Many thanks to co-author Unreal.2K7 for brainstorming, proofreading and contributing some chapters!

Prologue

Out in space, it is cold, dark and cold.

Considering the inconceivably vast and empty expanses in the interstellar medium, it is also - beyond any doubt - the loneliest place imaginable.

Those beings of course who are lucky enough to dwell in the proximity of a star can be considered blessed by fate. They are not doomed to an existence in that black nothingness, but have a place that bestows upon them light and warmth, a place that they can call their home.

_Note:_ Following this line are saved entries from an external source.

(** Without the scheme or with it. *)
Lemma strip_scheme s : startswith ("tcp://" +:+ s) "tcp://" = true ∧
  String.substring 6 (String.length ("tcp://" +:+ s) - 6) ("tcp://" +:+ s) = s.
Proof.
  split; [apply startswith_spec; by exists s|].
  unfold String.app. simpl. rewrite Nat.sub_0_r. apply substring_all.
Qed.

(** The endpoints of a deployment meet. A role instance that is given the address of
    the head node, with or without the scheme, sends its results where the head node
    binds the socket for its role. *)
Theorem endpoints_meet dh n e dr addr :
  launch_disagg_server dh n = Ok e →
  addr = host_or_default n +:+ ":" +:+ dumps_int (scheduler_port n) →
  disagg_server_addr dr = Some ("tcp://" +:+ addr) ∨
    (disagg_server_addr dr = Some addr ∧ startswith addr "tcp://" = false) →
  disagg_role dr ∈ [ENCODER; DENOISER; DECODER] →
  ∃ ep, derive_pool_result_endpoint dr = Ok ep ∧ result_ep e (disagg_role dr) = Some ep.
Proof.
  intros He Ha Haddr Hrole. unfold launch_disagg_server in He.
  destruct (encoder_urls dh), (denoiser_urls dh), (decoder_urls dh); try done. injection He as <-.
  assert (rsplit_colon addr = Some (host_or_default n, dumps_int (scheduler_port n))) as Hs.
  { subst addr. apply rsplit_colon_app, rsplit_dumps_int. }
  assert (derive_pool_result_endpoint dr =
    match DISAGG_RESULT_PORT_OFFSETS (disagg_role dr) with
    | None => Raise KeyError
    | Some k => Ok (tcp (host_or_default n) (scheduler_port n + k))
    end) as ->.
  { unfold derive_pool_result_endpoint. destruct (strip_scheme addr) as [H1 H2].
    destruct Haddr as [->|[-> Hno]]; [rewrite H1, H2|rewrite Hno]; rewrite Hs, py_int_str; reflexivity. }
  rewrite !elem_of_cons in Hrole. destruct Hrole as [->|[->|[->|[]%elem_of_nil]]]; simpl; eauto.
Qed.

Definition demo_net : NetArgs := mk_net (Some "10.0.0.1") 30000 6000 (Some 30005) false.
Definition demo_head : DisaggArgs :=
  mk_disagg SERVER None (Some "tcp://10.0.0.2:35000") (Some "tcp://10.0.0.3:35000; tcp://10.0.0.4:35000")
    (Some "tcp://10.0.0.2:35001") None None None None None None.
Definition demo_role : DisaggArgs :=
  mk_disagg DENOISER (Some "tcp://10.0.0.1:6000") None None None None None None None None None.

Lemma endpoints_meet_witness :
  ∃ e, launch_disagg_server demo_head demo_net = Ok e ∧
    (∃ ep, derive_pool_result_endpoint demo_role = Ok ep ∧ result_ep e DENOISER = Some ep) ∧
    denoiser_result_ep e = "tcp://10.0.0.1:6002" ∧
    denoiser_work_endpoints e = ["tcp://10.0.0.3:35000"; "tcp://10.0.0.4:35000"].
Proof.
  eexists. split; [vm_compute; reflexivity|]. split; [|split; vm_compute; reflexivity].
  apply (endpoints_meet demo_head demo_net _ demo_role "10.0.0.1:6000");
    [vm_compute; reflexivity|vm_compute; reflexivity|left; vm_compute; reflexivity|right; left].
Defined.

(** ** Ports *)

Section Ports.
Context (available : Z → bool).

Lemma settle_port_Ok k rand port inc avoid p :
  settle_port available k rand port inc avoid = Ok p → available p = true ∧ p ∉ avoid.
Proof.
  revert port. induction k as [|k IH]; intros port; simpl; [done|].
  destruct (bool_decide (port ∈ avoid)) eqn:E; simpl; [apply IH|].
  destruct (available port) eqn:Ea; [|apply IH]. intros [= <-]. bool_to_prop. done.
Qed.

Lemma find_port_loop_Ok k port avoid p : 1024 ≤ port ≤ 65535 →
  find_available_port_loop available k port avoid = Ok p → available p = true ∧ (p ∉ avoid) ∧ (1024 ≤ p ≤ 65535).
Proof.
  revert port. induction k as [|k IH]; intros port Hp; simpl; [done|].
  assert (1024 ≤ (if 65535 <? port + 1 then 1024 else port + 1) ≤ 65535).
  { destruct (65535 <? port + 1) eqn:E; bool_to_prop; lia. }
  destruct (bool_decide (port ∈ avoid)) eqn:E; simpl; [by apply IH|].
  destruct (available port) eqn:Ea; [|by apply IH]. intros [= <-]. bool_to_prop. done.
Qed.

Lemma require_ports_Ok ps seen : require_ports available ps seen = Ok tt →
  NoDup ps ∧ Forall (λ p, available p = true ∧ p ∉ seen) ps.
Proof.
  revert seen. induction ps as [|p ps IH]; intros seen; simpl; [by repeat constructor|].
  destruct (bool_decide (p ∈ seen)) eqn:E; [done|]. destruct (available p) eqn:Ea; [|done]. simpl.
  intros [Hn Hf]%IH. bool_to_prop. split.
  - constructor; [|done]. intros Hin. rewrite Forall_forall in Hf. apply Hf in Hin as [_ Hin]. set_solver.
  - constructor; [done|]. eapply Forall_impl; [exact Hf|]. intros x [? Hx]. set_solver.
Qed.
End Ports.

(** The ports a process of a role uses. *)
Definition used_ports (role : RoleType) (n : NetArgs) : list Z :=
  ((if bool_decide (role = MONOLITHIC ∨ role = SERVER) then [port n] else []) ++ [scheduler_port n]
   ++ option_list (master_port n))%list.

(** Ports. Whatever ports were asked for, the ports a process ends up with are free and
    pairwise different, the HTTP port counting only for the roles that serve HTTP; under
    [--strict-ports] they are the ones asked for. *)
Theorem ports_settled available role offset rand n n' :
  adjust_network_ports available role offset rand n = Ok n' →
  NoDup (used_ports role n') ∧ Forall (λ p, available p = true) (used_ports role n') ∧
  (strict_ports n = true → n' = n).
Proof.
  unfold adjust_network_ports, used_ports. destruct (strict_ports n) eqn:Es.
  - intros ([] & [H1 H2]%require_ports_Ok & [= <-])%res_bind_inv. split_and!; [done| |done].
    eapply Forall_impl; [exact H2|]. by intros p [? _].
  - intros (http & Hh & H)%res_bind_inv. apply res_bind_inv in H as (sched & [Hs1 Hs2]%settle_port_Ok & H).
    apply res_bind_inv in H as (master & Hm & [= <-]). simpl.
    destruct (bool_decide (role = MONOLITHIC ∨ role = SERVER)) eqn:Eh;
      [apply settle_port_Ok in Hh as [Hh _]|]; (destruct (master_port n) as [m|];
       [apply res_bind_inv in Hm as (m' & [Hm1 Hm2]%settle_port_Ok & [= <-])|injection Hm as <-]); simpl;
      rewrite ?NoDup_cons, ?Forall_cons, ?not_elem_of_cons; rewrite ?not_elem_of_cons in *;
      pose proof (NoDup_nil_2 (A:=Z)); pose proof (not_elem_of_nil (A:=Z)); pose proof (Forall_nil_2 (λ p, available p = true));
      naive_solver.
Qed.

Lemma ports_settled_witness :
  ∃ n', adjust_network_ports (λ p, negb (p =? 30000)) SERVER 0 (λ _, 0) demo_net = Ok n' ∧
    NoDup (used_ports SERVER n').
Proof.
  eexists. split; [vm_compute; reflexivity|].
  refine (proj1 (ports_settled (λ p, negb (p =? 30000)) SERVER 0 (λ _, 0) demo_net _ ltac:(vm_compute; reflexivity))).
Defined.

Every once in a while though, that friendly, life-giving home can turn against those that it had born. When a huge and massive star has spent all of the fuel that powers the natural fusion reactor in its core, the energy production comes to an - astronomically speaking - sudden halt. The delicate balance between gravity and radiation pressure is disturbed, and the star ends its life in an unimaginable explosion of light and stellar matter, known as a Supernova. For a few last glorious days, its remains shine brighter than a whole galaxy, and the gas that is hurled out into space sweeps everything along that dares to try and thwart the expanding bubble.

Whenever people on our planet Earth witnessed the appearance of what they called a new star in the sky, bright enough to be visible even during daylight, they credited it with being either a good or bad omen, sometimes both of it at once. Little did the people back in the days of Ancient Greece suspect, when they spotted that bright glimmering speck in the sky, that they were witnessing the terminal scream of a distant star, about 800 light years away. A scream that, unbeknownst to them, was to have way more influence on their descendants than any omen might have predicted.